Scan the entries that follow and copy out every line containing "exact".

__________________________________________________

(** A firm record: parent country, profit, tax accrued, tax paid, employees,
    tangible assets, related-party revenues. *)
Definition firm (upe : string) (profit accrued paid emp assets rev : cell) : Row :=
  list_to_map
    [("upe_name", Text upe); ("profit_before_tax", profit);
     ("tax_accrued", accrued); ("tax_paid", paid); ("employees", emp);
     ("tangible_assets", assets); ("related_revenues", rev)].

(** Three firms: a complete one, one whose accrued tax is the text [n/a] and
    whose employee count is zero, and a foreign one without employees. *)
Definition sample_table : DataFrame :=
  {| columns := sample_columns;
     rows := [firm "Germany" (Num 100) (Num 20) (Num 10) (Num 5) (Num 7) (Num 9);
              firm "Germany" (Num 100) (Text "n/a") (Num 10) (Num 0) (Num 7) (Num 9);
              firm "Italy" (Num 200) (Num 20) (Num 10) (Num 0) (Num 7) (Num 9)] |}.

(** A fit that always succeeds with the coefficients [b1] for [ETR] and [b2]
    for [ETR_sq]. *)
Definition sample_fit (b1 b2 : float) (formula : string) (df : DataFrame)
    : res OLSResults :=
  Ok {| params := <["Intercept" := 1]> (<["ETR" := b1]> (<["ETR_sq" := b2]> ∅));
        summary := "OLS Regression Results" |}.

(** A base reduced to its [ETR] column, one row per listed value. *)
Definition etr_base (etrs : list float) : DataFrame :=
  {| columns := ["ETR"]; rows := map (fun e => {["ETR" := Num e]}) etrs |}.
(** ** More on the conversion of a request *)

Lemma convert_to_space_shape (r : InstallationRequest.t) (db : Store) :
  InstallationRequest.status r = InstallationRequest.Status.COMPLETED ->
  exists new_racks new_shelves,
    InstallationRequestService.convert_to_space r db
    = (Ok (converted_space r db),
       set_installation_requests
         (delete_row InstallationRequest.id (InstallationRequest.id r)
                     (installation_requests db))
         (set_shelves (shelves db ++ new_shelves)
            (set_racks (racks db ++ new_racks)
               (set_spaces (spaces db ++ [converted_space r db]) db))))
    /\ List.length new_racks = Z.to_nat (InstallationRequest.num_rack r)
    /\ Forall (fun rk =>
                 Rack.space rk = Space.id (converted_space r db)
                 /\ Rack.length rk
                    = InstallationRequest.num_shelves_per_rack r * SHELF_LENGTH
                 /\ forall i, In i (map Rack.id (racks db)) -> i < Rack.id rk)
              new_racks
    /\ (forall rk, In rk new_racks ->
          map Shelf.shelf_label
              (filter (fun s => Shelf.rack s =? Rack.id rk) new_shelves)
          = shelf_labels (InstallationRequest.num_shelves_per_rack r)
          /\ Forall (fun s => Shelf.is_available s = true)
                    (filter (fun s => Shelf.rack s =? Rack.id rk)
                            new_shelves))
    /\ (forall s, In s new_shelves ->
                  In (Shelf.rack s) (map Rack.id new_racks)).
Proof.
  intros Hc. unfold InstallationRequestService.convert_to_space.
  rewrite Hc, String.eqb_refl.
  unfold InstallationRequestService.insert_space. cbv beta iota zeta.
  change (Space.set_id _ _) with (converted_space r db).
  set (db1 := set_spaces (spaces db ++ [converted_space r db]) db).
  unfold SpaceService.create_shelves.
  destruct (create_shelves_loop (Space.id (converted_space r db))
              (InstallationRequest.num_shelves_per_rack r * SHELF_LENGTH)
              (range (InstallationRequest.num_shelves_per_rack r))
              (range (InstallationRequest.num_rack r)) db1)
    as [nr [ns [Hrun [Hlen [Hracks [Hshelves Hown]]]]]].
  exists nr, ns. rewrite Hrun.
  split; [reflexivity|]. split; [|split; [exact Hracks|split; assumption]].
  rewrite Hlen. unfold range. apply length_seq.
Qed.

(** [convert_to_space] adds to the inventory and takes nothing from it:
    whatever the request, every Space stored before keeps its racks,
    every rack stored before keeps its shelves and its number of
    available shelves, the stored Spaces are all still there, and the
    bookings and locations are untouched. *)
Theorem convert_to_space_frame (r : InstallationRequest.t) (db : Store) :
  let db' := snd (InstallationRequestService.convert_to_space r db) in
  (forall s, In s (spaces db) ->
             In s (spaces db')
             /\ SpaceService.get_racks s db' = SpaceService.get_racks s db)
  /\ (forall rk, In rk (racks db) ->
                 In rk (racks db')
                 /\ shelf_set (Rack.id rk) db' = shelf_set (Rack.id rk) db
                 /\ available_shelves_of db' rk = available_shelves_of db rk)
  /\ bookings db' = bookings db
  /\ locations db' = locations db.
Proof.
  intros db'. subst db'.
  destruct (String.eqb_spec (InstallationRequest.status r)
                            InstallationRequest.Status.COMPLETED) as [Hc|Hc].
  2:{ unfold InstallationRequestService.convert_to_space.
      apply String.eqb_neq in Hc. rewrite Hc. cbn [snd].
      repeat split; auto. }
  destruct (convert_to_space_shape r db Hc)
    as [nr [ns [E [_ [Hracks [_ Hown]]]]]].
  rewrite E. cbn [snd]. rewrite Forall_forall in Hracks.
  split; [|split; [|split; reflexivity]].
  - intros s Hs. split.
    + cbn. apply in_or_app. now left.
    + unfold SpaceService.get_racks. cbn [racks set_installation_requests
        set_shelves set_racks set_spaces].
      rewrite filter_app, (filter_nil_when _ nr), app_nil_r; [reflexivity|].
      intros rk Hrk. apply Z.eqb_neq.
      destruct (Hracks rk Hrk) as [Hsp _]. rewrite Hsp.
      pose proof (next_id_above (map Space.id (spaces db)) (Space.id s)
                    (in_map _ _ _ Hs)) as Hlt.
      unfold converted_space. cbn [Space.id]. lia.
  - intros rk Hrk.
    assert (Hset : filter (fun s => Shelf.rack s =? Rack.id rk)
                          (shelves db ++ ns)
                   = filter (fun s => Shelf.rack s =? Rack.id rk)
                            (shelves db)).
    { rewrite filter_app, (filter_nil_when _ ns), app_nil_r; [reflexivity|].
      intros s Hs. apply Z.eqb_neq. intros Heq.
      apply Hown in Hs. apply in_map_iff in Hs as [rk' [Hid Hrk']].
      destruct (Hracks rk' Hrk') as [_ [_ Hfresh]].
      specialize (Hfresh (Rack.id rk) (in_map _ _ _ Hrk)). lia. }
    split; [cbn; apply in_or_app; now left|].
    split; [exact Hset|].
    unfold available_shelves_of. cbn [shelves set_installation_requests
      set_shelves set_racks set_spaces].
    rewrite <- !(filter_filter_andb Shelf.is_available).
    now rewrite Hset.
Qed.
(** [Client.table] *)
Definition table (table_name : string) : M RequestBuilder :=
  from_ table_name.

(** [Client.rpc] *)
Definition rpc (fn : string) (params : Params) : M FilterRequestBuilder :=
  p ← getattr "postgrest" Client.postgrest;
  call (CallPostgrestRpc p fn params) (postgrest_rpc p fn params).

(** [Client(supabase_url=..., supabase_key=..., options=...)]: a new object
    is initialised by [__init__] and is the value of the expression unless
    [__init__] raises. *)
Definition Client_new
    (supabase_url supabase_key : string) (options : ClientOptions.t)
    (w : World) : outcome Client.t * World :=
  match Client_init supabase_url supabase_key options Client.blank w with
  | (Return _, self, w') => (Return self, w')
  | (Raise e, _, w') => (Raise e, w')
  end.

(** [create_client] *)
Definition create_client
    (supabase_url supabase_key : string) (options : ClientOptions.t)
    (w : World) : outcome Client.t * World :=
  Client_new supabase_url supabase_key options w.

End Facade.

Arguments Return {B A} _.
Arguments Raise {B A} _.

(** The four guards at the head of [__init__] all pass. *)
Definition accepted (supabase_url supabase_key : string) : bool :=
  Py.truthy supabase_url && Py.truthy supabase_key &&
  Re.re_match url_pattern supabase_url && Re.re_match key_pattern supabase_key.

(** ** An in-memory stand-in for the sub-client libraries

    Handles are the values the constructors were given. The only state is
    the session that [set_session] installed and the bearer token that
    [postgrest.auth] was last given; nothing ever raises. *)

Module TestBackend.

Record state : Type := {
  session : option (string * string);
  bearer : option string
}.

Definition with_ext (st : Store state) (x : state) : Store state :=
  {| dicts := dicts st; ext := x |}.

#[export] Instance backend : Backend := {|
  AuthClient := string;
  PostgrestClient := string;
  StorageClient := string * dict;
  FunctionsClient := string * dict;
  Session := string * string;
  AuthResponse := string * string;
  RequestBuilder := string * string;
  FilterRequestBuilder := string * string;
  SessionStorage := unit;
  Timeout := nat;
  Params := list (string * string);
  ExtError := Empty_set;
  ExtState := state;
  access_token := fst;
  new_auth_client := fun url _ _ _ _ st => (inr url, st);
  auth_get_session := fun _ st => (inr (session (ext st)), st);
  auth_set_session := fun _ access refresh st =>
    (inr (access, refresh),
     with_ext st {| session := Some (access, refresh); bearer := bearer (ext st) |});
  new_postgrest_client := fun rest_url _ _ _ st => (inr rest_url, st);
  postgrest_auth := fun _ token st =>
    (inr tt, with_ext st {| session := session (ext st); bearer := Some token |});
  postgrest_from := fun p table_name st => (inr (p, table_name), st);
  postgrest_rpc := fun p fn _ st => (inr (p, fn), st);
  new_storage_client := fun storage_url headers _ st => (inr (storage_url, headers), st);
  new_functions_client := fun functions_url headers st => (inr (functions_url, headers), st)
|}.

(** Default options: schema [public], an empty [headers] dictionary at
    location 1. *)
Definition options : ClientOptions.t :=
  {| ClientOptions.schema := "public";
     ClientOptions.headers := 1%positive;
     ClientOptions.auto_refresh_token := true;
     ClientOptions.persist_session := true;
     ClientOptions.storage := tt;
     ClientOptions.postgrest_client_timeout := 5;
     ClientOptions.storage_client_timeout := 20 |}.

(** A world where nothing has been called; [s] is the stored session. *)
Definition world (s : option (string * string)) : World :=
  {| store := {| dicts := {[ 1%positive := (∅ : dict) ]};
                 ext := {| session := s; bearer := None |} |};
     calls := [] |}.

(** The project URL and API key of the running example. *)
Definition url : string := "https://xyz.supabase.co".
Definition key : string := "a.b.c".

(** The client that [create_client url key options] builds when no session
    is stored, and the world it leaves. *)
Definition client : Client.t :=
  {| Client.supabase_url := Some "https://xyz.supabase.co";
     Client.supabase_key := Some "a.b.c";
     Client.rest_url := Some "https://xyz.supabase.co/rest/v1";
     Client.realtime_url := Some "wss://xyz.supabase.co/realtime/v1";
     Client.auth_url := Some "https://xyz.supabase.co/auth/v1";
     Client.storage_url := Some "https://xyz.supabase.co/storage/v1";
     Client.functions_url := Some "https://xyz.functions.supabase.co";
     Client.schema := Some "public";
     Client.auth := Some "https://xyz.supabase.co/auth/v1";
     Client.realtime := Some tt;
     Client.postgrest := Some "https://xyz.supabase.co/rest/v1";
     Client.storage :=
       Some ("https://xyz.supabase.co/storage/v1",
             <["Authorization" := "Bearer None"]> (<["apiKey" := "a.b.c"]> (∅ : dict))) |}.

Definition client_world : World := (create_client url key options (world None)).2.

End TestBackend.

(** ** What a caller observes of a method call *)

Section Observations.
Context `{B : Backend}.

Definition result_of {A : Type} (x : outcome A * Client.t * World) : outcome A := x.1.1.
Definition self_of {A : Type} (x : outcome A * Client.t * World) : Client.t := x.1.2.
Definition world_of {A : Type} (x : outcome A * Client.t * World) : World := x.2.

(** [wp m Q self w]: running [m] on [self] in [w] ends in a result, an
    object and a world that satisfy [Q]. *)
Definition wp {A : Type} (m : M A) (Q : outcome A -> Client.t -> World -> Prop)
    (self : Client.t) (w : World) : Prop :=
  Q (result_of (m self w)) (self_of (m self w)) (world_of (m self w)).

(** The object as [__init__] leaves it, whether it returns or raises. *)
Definition initialised (supabase_url supabase_key : string) (options : ClientOptions.t)
    (w : World) : Client.t :=
  self_of (Client_init supabase_url supabase_key options Client.blank w).

(** The operations that [Client] exposes, as a caller may issue them one
    after the other on the same object. *)
Inductive operation : Type :=
| OpSetSession (access_token refresh_token : string)
| OpFunctions
| OpTable (table_name : string)
| OpFrom (table_name : string)
| OpRpc (fn : string) (params : Params).

(** One operation; its result is dropped, the object and the world are
    kept. *)
Definition run_operation (op : operation) (self : Client.t) (w : World)
    : Client.t * World :=
  match op with
  | OpSetSession a r => let x := set_session a r self w in (self_of x, world_of x)
  | OpFunctions => let x := functions self w in (self_of x, world_of x)
  | OpTable n => let x := table n self w in (self_of x, world_of x)
  | OpFrom n => let x := from_ n self w in (self_of x, world_of x)
  | OpRpc fn params => let x := rpc fn params self w in (self_of x, world_of x)
  end.

Fixpoint run_operations (ops : list operation) (self : Client.t) (w : World)
    : Client.t * World :=
  match ops with
  | [] => (self, w)
  | op :: ops' =>
      let '(self', w') := run_operation op self w in run_operations ops' self' w'
  end.

End Observations.

(** ** Sub-client libraries that leave the shared dictionaries alone

    Nothing in the facade can stop a sub-client from writing to
    [options.headers]; what the facade itself does to that dictionary is
    stated for libraries that only read it. *)

Section KeepsDicts.
Context `{B : Backend}.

__________________________________________________

Exercise result –
  split; [reflexivity|]. split; [|split; [exact Hracks|split; assumption]].
    split; [exact Hset|].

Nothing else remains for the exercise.